Becquerel was a French professor of applied physics; his passion in the 1890s was phosphorescence—the odd emission of colored light after a substance is exposed to light of another color. (Imagine shining red light on a particular odd-looking rock only to see it emit green light after nightfall.) When Röntgen discovered X-rays, Becquerel assumed that phosphorescent materials such as uranium salts might glow simply by emitting some X-ray-like radiation after being stimulated by bright light.
In February of 1896, that watershed year for invisible light, Becquerel exposed uranium to sunlight and placed it on photographic plates he had first wrapped in thick black paper. Sure enough, when he developed the film, it revealed an image of the uranium crystals. He concluded, “The phosphorescent substance emits radiation which penetrates paper opaque to light.” He assumed that the sun’s energy, absorbed by the uranium, was then released as X-rays or something similar to them.
Becquerel planned to repeat the experiment on February 26 and 27, but on those days Paris was overcast. With no sunshine to which he could expose his uranium, he put the wrapped-up photography plates in a drawer, along with his uranium. Two days later, on a hunch, he developed the plates, expecting to see only faint images because the uranium had not been stimulated by anything other than dim house light.
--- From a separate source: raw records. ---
(* ===== verification/Fat.v ===== *)
(** * The FAT file system (user/drivers/filesystem/src/fs/fat, util/String.cpp)

    The read-only driver for FAT32 volumes: recognising a volume, the cluster
    chains of the file allocation table with their cache, directories with long
    file names, and reading files.  The disk is a parameter: it answers the [k]-th
    request for [n] sectors at [lba] with an error code or with bytes, so that a
    request can fail at one time and succeed at another.  A byte is a [Z], a
    string or a buffer a list of bytes. *)

From S2P Require Import Prelude HashFns CMem LibcString.
Open Scope mach_scope.

(** ** Strings (util/String.cpp) *)

(** [std::string::find_last_not_of]. *)
Fixpoint find_last_not_of (c : Z) (s : list Z) : option nat :=
  match s with
  | [] => None
  | x :: s =>
      match find_last_not_of c s with
      | Some i => Some (S i)
      | None => if x =? c then None else Some 0%nat
      end
  end.
Definition TrimTrailingWhitespace (str : list Z) : list Z :=
  match find_last_not_of 32 str with
  | Some nonSpace => if decide (nonSpace < length str - 1)%nat then take (nonSpace + 1) str else str
  | None => str
  end.

(** The loop of [ConvertUcs2ToUtf8]; an invalid code point makes the result empty. *)
Fixpoint ucs2_loop (l str : list Z) : list Z :=
  match l with
  | [] => str
  | c :: l =>
      if c =? 0 then str
      else if c <? 0x80 then ucs2_loop l (str ++ [c])
      else if c <? 0x800 then ucs2_loop l (str ++ [u8 (192 + c / 64); u8 (128 + c mod 64)])
      else if u32 (c - 0xd800) <? 0x800 then []
      else ucs2_loop l (str ++ [u8 (224 + c / 4096); u8 (128 + (c / 64) mod 64); u8 (128 + c mod 64)])
  end.
Definition ConvertUcs2ToUtf8 (ucs2Str : list Z) : list Z := ucs2_loop ucs2Str [].

(** ** The structures on disk (fs/fat/FAT.h) *)

(** The little-endian field of [n] bytes at [off]; a buffer that does not hold it
    is read outside. *)
Definition fld (data : list Z) (off n : nat) : res Z :=
  if decide (off + n <= length data)%nat then Ok (le_word (take n (drop off data))) else Stuck.

Record Bpb := {
  bytesPerSector : Z; sectorsPerCluster : Z; numReservedSectors : Z; numFats : Z;
  numRootEntries : Z; numSectors16 : Z; tableSize16 : Z; numSectors32 : Z
}.
Definition get_bpb (data : list Z) : res Bpb :=
  bps ← fld data 11 2; spc ← fld data 13 1; rsv ← fld data 14 2; nf ← fld data 16 1;
  nre ← fld data 17 2; n16 ← fld data 19 2; t16 ← fld data 22 2; n32 ← fld data 32 4;
  Ok {| bytesPerSector := bps; sectorsPerCluster := spc; numReservedSectors := rsv; numFats := nf;
        numRootEntries := nre; numSectors16 := n16; tableSize16 := t16; numSectors32 := n32 |}.
Record ExtendedBpb32 := { tableSize32 : Z; rootDirCluster : Z }.
Definition get_bpb32 (data : list Z) : res ExtendedBpb32 :=
  t ← fld data 36 4; r ← fld data 44 4; Ok {| tableSize32 := t; rootDirCluster := r |}.

(** A directory entry is a list of 32 bytes. *)
Definition at8 (e : list Z) (i : nat) : Z := default 0 (e !! i).
Definition at16 (e : list Z) (i : nat) : Z := le_word (take 2 (drop i e)).
Definition ent_name (e : list Z) : list Z := take 8 e.
Definition ent_extension (e : list Z) : list Z := take 3 (drop 8 e).
(** [attributes & Attributes::Mask]. *)
Definition ent_type (e : list Z) : Z := at8 e 11 .& 63.
Definition ReadOnly : Z := 1.
Definition Hidden : Z := 2.
Definition VolumeId : Z := 8.
Definition DirectoryAttr : Z := 16.
Definition LongFileName : Z := 15.
Definition getCluster (e : list Z) : Z := at16 e 26 .| (at16 e 20 << 16).
Definition fileSize (e : list Z) : Z := le_word (take 4 (drop 28 e)).
(** The bit fields of the first byte of an entry for a long name, and its 13
    characters. *)
Definition lfn_order (e : list Z) : Z := at8 e 0 .& 63.
Definition lastLfn (e : list Z) : bool := Z.testbit (at8 e 0) 6.
Definition lfn_checksum (e : list Z) : Z := at8 e 13.
Fixpoint u16s (n : nat) (l : list Z) : list Z :=
  match n with O => [] | S n => le_word (take 2 l) :: u16s n (drop 2 l) end.
Definition chars1 (e : list Z) : list Z := u16s 5 (drop 1 e).
Definition chars2 (e : list Z) : list Z := u16s 6 (drop 14 e).
Definition chars3 (e : list Z) : list Z := u16s 2 (drop 28 e).

(** Error codes. *)
Definition UnsupportedFatType : Z := -66200.
Definition FatSectorOutOfRange : Z := -66201.
Definition InvalidDirectoryEntry : Z := -66202.

(** ** Recognising a volume *)

Definition udiv (a b : Z) : res Z := if b =? 0 then Stuck else Ok (a / b).

Inductive FatType := Unknown | FAT12 | FAT16 | FAT32Type.
Definition DetermineFatSize (data : list Z) : res FatType :=
  bpb ← get_bpb data;
  ext32 ← get_bpb32 data;
  let totalSectors := if numSectors16 bpb =? 0 then numSectors32 bpb else numSectors16 bpb in
  let fatSectors := if tableSize16 bpb =? 0 then tableSize32 ext32 else tableSize16 bpb in
  rootDirSectors ← udiv (numRootEntries bpb * 32 + (bytesPerSector bpb - 1)) (bytesPerSector bpb);
  let numDataSectors := u64 (totalSectors - (numReservedSectors bpb + numFats bpb * fatSectors + rootDirSectors)) in
  totalClusters ← udiv numDataSectors (sectorsPerCluster bpb);
  Ok (if totalClusters <? 4085 then FAT12
      else if totalClusters <? 65525 then FAT16
      else if totalClusters <? 268435445 then FAT32Type
      else Unknown).

(** The checksum of a short name. *)
Definition checksum_step (sum b : Z) : Z := u8 ((if Z.testbit sum 0 then 0x80 else 0) + (sum >> 1) + b).
Definition CalculateShortNameChecksum (e : list Z) : Z := foldl checksum_step 0 (take 11 e).

(** ** The volume

    What does not change after the construction, and what does: the cache of
    sectors of the allocation table and the label.  [requests] counts the requests
    to the disk. *)
Record FAT := {
  startLba : Z; numSectors : Z; numClusters : Z; firstDataSector : Z;
  bpb : Bpb; bpb32 : ExtendedBpb32
}.
Record fs := Fs { fatPageCache : gmap Z (list Z); volumeLabel : option (list Z); requests : nat }.

(** Calls that return an error code other than 0, or 0 and their result. *)
Notation io A := (st fs (Z + A)).
Definition io_bind {A B} (m : io A) (f : A -> io B) : io B :=
  r ← m; match r with inl err => mret (inl err) | inr x => f x end.
Definition io_ok {A} (x : A) : io A := mret (inr x).
Definition io_err {A} (e : Z) : io A := mret (inl e).
Notation "x ←? y ; z" := (io_bind y (fun x => z)) (at level 20, y at level 100, z at level 200, only parsing) : mach_scope.

Section Driver.
Context (Read : nat -> Z -> Z -> Z + list Z).

Definition disk_read (lba n : Z) : io (list Z) :=
  fun w => Ok (Read (requests w) lba n, Fs (fatPageCache w) (volumeLabel w) (S (requests w))).

Definition clusterToLba (v : FAT) (cluster : Z) : Z :=
  u64 (startLba v + firstDataSector v + u32 (u32 (cluster - 2) * sectorsPerCluster (bpb v))).
Definition readCluster (v : FAT) (cluster num : Z) : io (list Z) :=
  let spc := sectorsPerCluster (bpb v) in
  disk_read (clusterToLba v cluster) (if num =? 0 then spc else Z.min spc num).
Instead the images of the uranium crystals were vivid.
There was only one explanation: uranium was independently emitting its own invisible rays. It didn’t require any prestimulation by an external energy source. Meaning that some materials spontaneously emit energy on their own. They don’t need to be first excited by light or heat. Becquerel initially assumed that this emission was X-rays or some similar unknown invisible light. But when he performed a critical magnetic test to settle the matter, he found that the emission’s path was bent by a magnetic field. Neither X-rays nor any other light deflects when passing near a magnet, which meant that the uranium couldn’t be emitting any sort of unseen ray. Instead it must be giving off hordes of tiny charged particles, like a swarm of bullets. Becquerel had discovered radioactivity, though he failed to give it a name. For this he was awarded the 1903 Nobel Prize in Physics, which he shared with the Curies.
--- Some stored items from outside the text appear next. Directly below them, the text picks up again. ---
(* ===== verification/FsServer.v ===== *)
(** * The file system server (user/drivers/filesystem/src: rpc, util/Path.cpp, auto, FilesystemRegistry.cpp)

    Open, read and close requests of clients over a mounted FAT volume (Fat.v): the
    path is split, the directories on the way are read, a handle is given out; the
    message handlers of the interface for early clients check the requests and
    make the replies.  One request is served at a time; the lock around the table
    of handles is not represented. *)

From S2P Require Import Prelude HashFns CMem LibcString StrTo Fat Gpt.
Open Scope mach_scope.

(** ** Paths (util/Path.cpp) *)

(** [find_first_not_of] and [find] of a string from a position on. *)
Definition find_not (c : Z) (s : list Z) (from : nat) : option nat :=
  (fun p => from + p.1)%nat <$> list_find (fun x => x <> c) (drop from s).
Definition find_char (c : Z) (s : list Z) (from : nat) : option nat :=
  (fun p => from + p.1)%nat <$> list_find (fun x => x = c) (drop from s).
Definition kPathSeparator : Z := 47.
Fixpoint split_loop (fuel : nat) (path : list Z) (pos : nat) (comps : list (list Z)) : list (list Z) :=
  match fuel with
  | O => comps
  | S fuel =>
      match find_not kPathSeparator path pos with
      | None => comps
      | Some start =>
          match find_char kPathSeparator path start with
          | Some pos => split_loop fuel path pos (comps ++ [take (pos - start) (drop start path)])
          | None => comps ++ [drop start path]
          end
      end
  end.
Definition SplitPath (path : list Z) : list (list Z) := split_loop (S (length path)) path 0 [].

(** ** The server (rpc/MessageLoop.cpp) *)

Definition ENOENT : Z := 2.
Definition ENOTDIR : Z := 20.
Definition EROFS : Z := 30.
Definition InvalidFileHandle : Z := -66050.
Definition InternalError : Z := -66051.

(** A mounted volume: what does not change of it, its root directory and its cache. *)
Record mounted := Mounted { vol : FAT; root : list DirectoryEntry; vfs : fs }.
(** The file system that only tests the disk has no directories. *)
Inductive filesystem := FatFs (m : mounted) | TestFs.
Record server := Server { rootfs : option filesystem; nextFileHandle : Z; openFiles : gmap Z File }.
Record open_reply := OpenReply { o_status : Z; o_handle : Z; o_fileSize : Z }.
Definition open_error (e : Z) : open_reply := OpenReply e 0 0.

Section Server.
Context (Read : nat -> Z -> Z -> Z + list Z).

(** The root file system; a null pointer is used if nothing is mounted. *)
Definition getFsFor : st server filesystem := fun w => match rootfs w with Some f => Ok (f, w) | None => Stuck end.
(** A call of the volume. *)
Definition on_vol {A} (f : FAT -> st fs A) : st server A := fun w =>
  match rootfs w with
  | Some (FatFs m) => '(a, x) ← f (vol m) (vfs m); Ok (a, Server (Some (FatFs (Mounted (vol m) (root m) x))) (nextFileHandle w) (openFiles w))
  | _ => Stuck
  end.

(** The directories on the way: the last directory, or an error. *)
Fixpoint open_walk (dir : list DirectoryEntry) (comps : list (list Z)) : st server (Z + list DirectoryEntry) :=
  match comps with
  | [] => mret (inr dir)
  | dirName :: comps =>
      match getEntry dir dirName with
      | None => mret (inl ENOENT)
      | Some entry =>
          if negb (isDirectory entry) then mret (inl ENOTDIR)
          else
            r ← on_vol (fun v => read_subdirectory Read v entry);
            match r with inl err => mret (inl err) | inr dir => open_walk dir comps end
      end
  end.
(** Without components the loop runs to [SIZE_MAX] and reads outside the vector. *)
Definition implOpenFile (path : list Z) : st server open_reply :=
  f ← getFsFor;
  let components := SplitPath path in
  match (f : filesystem), last components with
  | TestFs, _ => mret (open_error InternalError)
  | FatFs _, None => sstuck
  | FatFs m, Some fileName =>
      r ← open_walk (root m) (take (length components - 1) components);
      match r with
      | inl err => mret (open_error err)
      | inr dir =>
          match getEntry dir fileName with
          | None => mret (open_error ENOENT)
          | Some fileDent =>
              match openFile fileDent with
              | inl err => mret (open_error err)
              | inr file =>
                  w ← sget;
                  let handle := nextFileHandle w in
                  _ ← sput (Server (rootfs w) (u64 (handle + 1))
                              (match openFiles w !! handle with Some _ => openFiles w | None => <[handle := file]> (openFiles w) end));
                  mret (OpenReply 0 handle (f_size file))
              end
          end
      end
  end.
Definition implCloseFile (handle : Z) : st server Z :=
  w ← sget;
  match openFiles w !! handle with
  | None => mret InvalidFileHandle
  | Some _ => _ ← sput (Server (rootfs w) (nextFileHandle w) (delete handle (openFiles w))); mret 0
  end.
Definition implSlowRead (handle offset numBytes : Z) : st server (Z * list Z) :=
  w ← sget;
  match openFiles w !! handle with
  | None => mret (InvalidFileHandle, [])
  | Some file =>
      r ← on_vol (fun v => read Read v file offset numBytes);
      let '(err, temp) := (r : Z * list Z) in
      mret (if negb (err =? 0) then (err, []) else (0, temp))
  end.

(** ** Mounting (FilesystemRegistry.cpp, auto/Automount.cpp, main.cpp) *)

Definition UnknownFs : Z := -66000.
Definition kTypeId : list Z := [0xEC; 0xEE; 0xD8; 0x56; 0x9B; 0x5B; 0x46; 0x06; 0xA5; 0x7C; 0xBA; 0x1F; 0x3B; 0x96; 0x61; 0xCB].
(** [FilesystemRegistry::start]: the two supported file systems, one after the
    other; the state is the number of requests to the disk. *)
Definition registry_start (p : Partition) : st nat (Z + filesystem) := fun k =>
  '(r, x) ← TryStart Read (typeId p) (p_startLba p) (p_size p) (Fs ∅ None k);
  Ok (match r with
      | Some (inl err) => inl err
      | Some (inr (v, root)) => inr (FatFs (Mounted v root x))
      | None => if decide (typeId p = kTypeId) then inr TestFs else inl UnknownFs
      end, requests x).

Record AutoInfo := { diskForestPath : list Z; diskPartition : Z }.
(** [match]: [*] stands for any disk. *)
Definition info_match (info : AutoInfo) (disk : list Z) (p : Partition) : bool :=
  if decide (diskForestPath info <> [42] /\ disk <> diskForestPath info) then false else index p =? diskPartition info.
(** [startedFs]; [emplace] keeps what is there. *)
Definition startedFs (autos : list (list Z * AutoInfo)) (disk : list Z) (p : Partition) (f : filesystem) (m : gmap (list Z) filesystem) : gmap (list Z) filesystem :=
  foldl (fun m '(vfsPath, info) =>
    if info_match info disk p then (match m !! vfsPath with Some _ => m | None => <[vfsPath := f]> m end) else m) m autos.
(** The loop of [main] over the partitions of a disk. *)
Fixpoint start_partitions (autos : list (list Z * AutoInfo)) (disk : list Z) (ps : list Partition) (m : gmap (list Z) filesystem) : st nat (gmap (list Z) filesystem) :=
  match ps with
  | [] => mret m
  | p :: ps =>
      r ← registry_start p;
      start_partitions autos disk ps (match r with inr f => startedFs autos disk p f m | inl _ => m end)
  end.
Definition start_disk (crc_32 : list Z -> Z) (sectorSize : Z) (autos : list (list Z * AutoInfo)) (disk : list Z) (m : gmap (list Z) filesystem) : st nat (gmap (list Z) filesystem) :=
  r ← Probe Read crc_32 sectorSize;
  match r with inl _ => mret m | inr tabs => start_partitions autos disk tabs m end.
(** The server at the start of its message loop. *)
Definition new_server (m : gmap (list Z) filesystem) : server := Server (m !! [kPathSeparator]) 1 ∅.

(** ** The interface for early clients (rpc/LegacyIo.cpp)

    A packet has a type, a port for the reply and a payload; what is behind the
    payload in the buffer is zero. *)
Definition kMaxBlockSize : Z := 32768.
Inductive packet_type := GetCapabilities | OpenFileType | CloseFileType | ReadFileDirect | OtherType.
Record packet := Packet { p_type : packet_type; replyPort : Z; payload : list Z }.
Inductive reply :=
| CapsReply (version capabilities maxReadBlockSize : Z)
| OpenFileReply (status flags fileHandle len : Z)
| CloseFileReply (status : Z)
| ReadReply (file status : Z) (data : list Z).
Definition field (p : list Z) (off n : nat) : Z := le_word (take n (drop off (p ++ replicate 32 0))).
Hearing of Becquerel’s experience with uranium, Ernest Rutherford started to explore its radioactivity and soon changed our knowledge of nature at its most fundamental level. Born in 1871, Rutherford was raised on the mostly rural South Island of New Zealand, the fourth of twelve children. His father, a flaxseed farmer, struggled financially, while his mother, Martha, was a poorly paid schoolteacher. As a child, Rutherford was painfully aware of his family’s financial struggles. They even supplemented their income by collecting birds’ nests so the family could use the eggs.
Determined to succeed in the world, Rutherford earned a degree at what was then known as the University of New Zealand and was awarded a scholarship to Cambridge. There he became Joseph John Thomson’s first graduate student (before Thomson discovered the electron). And it was there that he turned to exploring radioactivity.
Using a more advanced measuring technique than the mere fogging of photographic film—namely, the degree to which radioactivity ionizes the surrounding air so that electric current can penetrate it more easily—he found that uranium as well as thorium emissions have a double component. One component, which he soon named alpha radiation, was absorbed and blocked during his experiments by just a few thousandths of an inch of metal foil, beyond which it was undetectable. But the other component, which he named beta, easily passed through one hundred times as much foil before it vanished.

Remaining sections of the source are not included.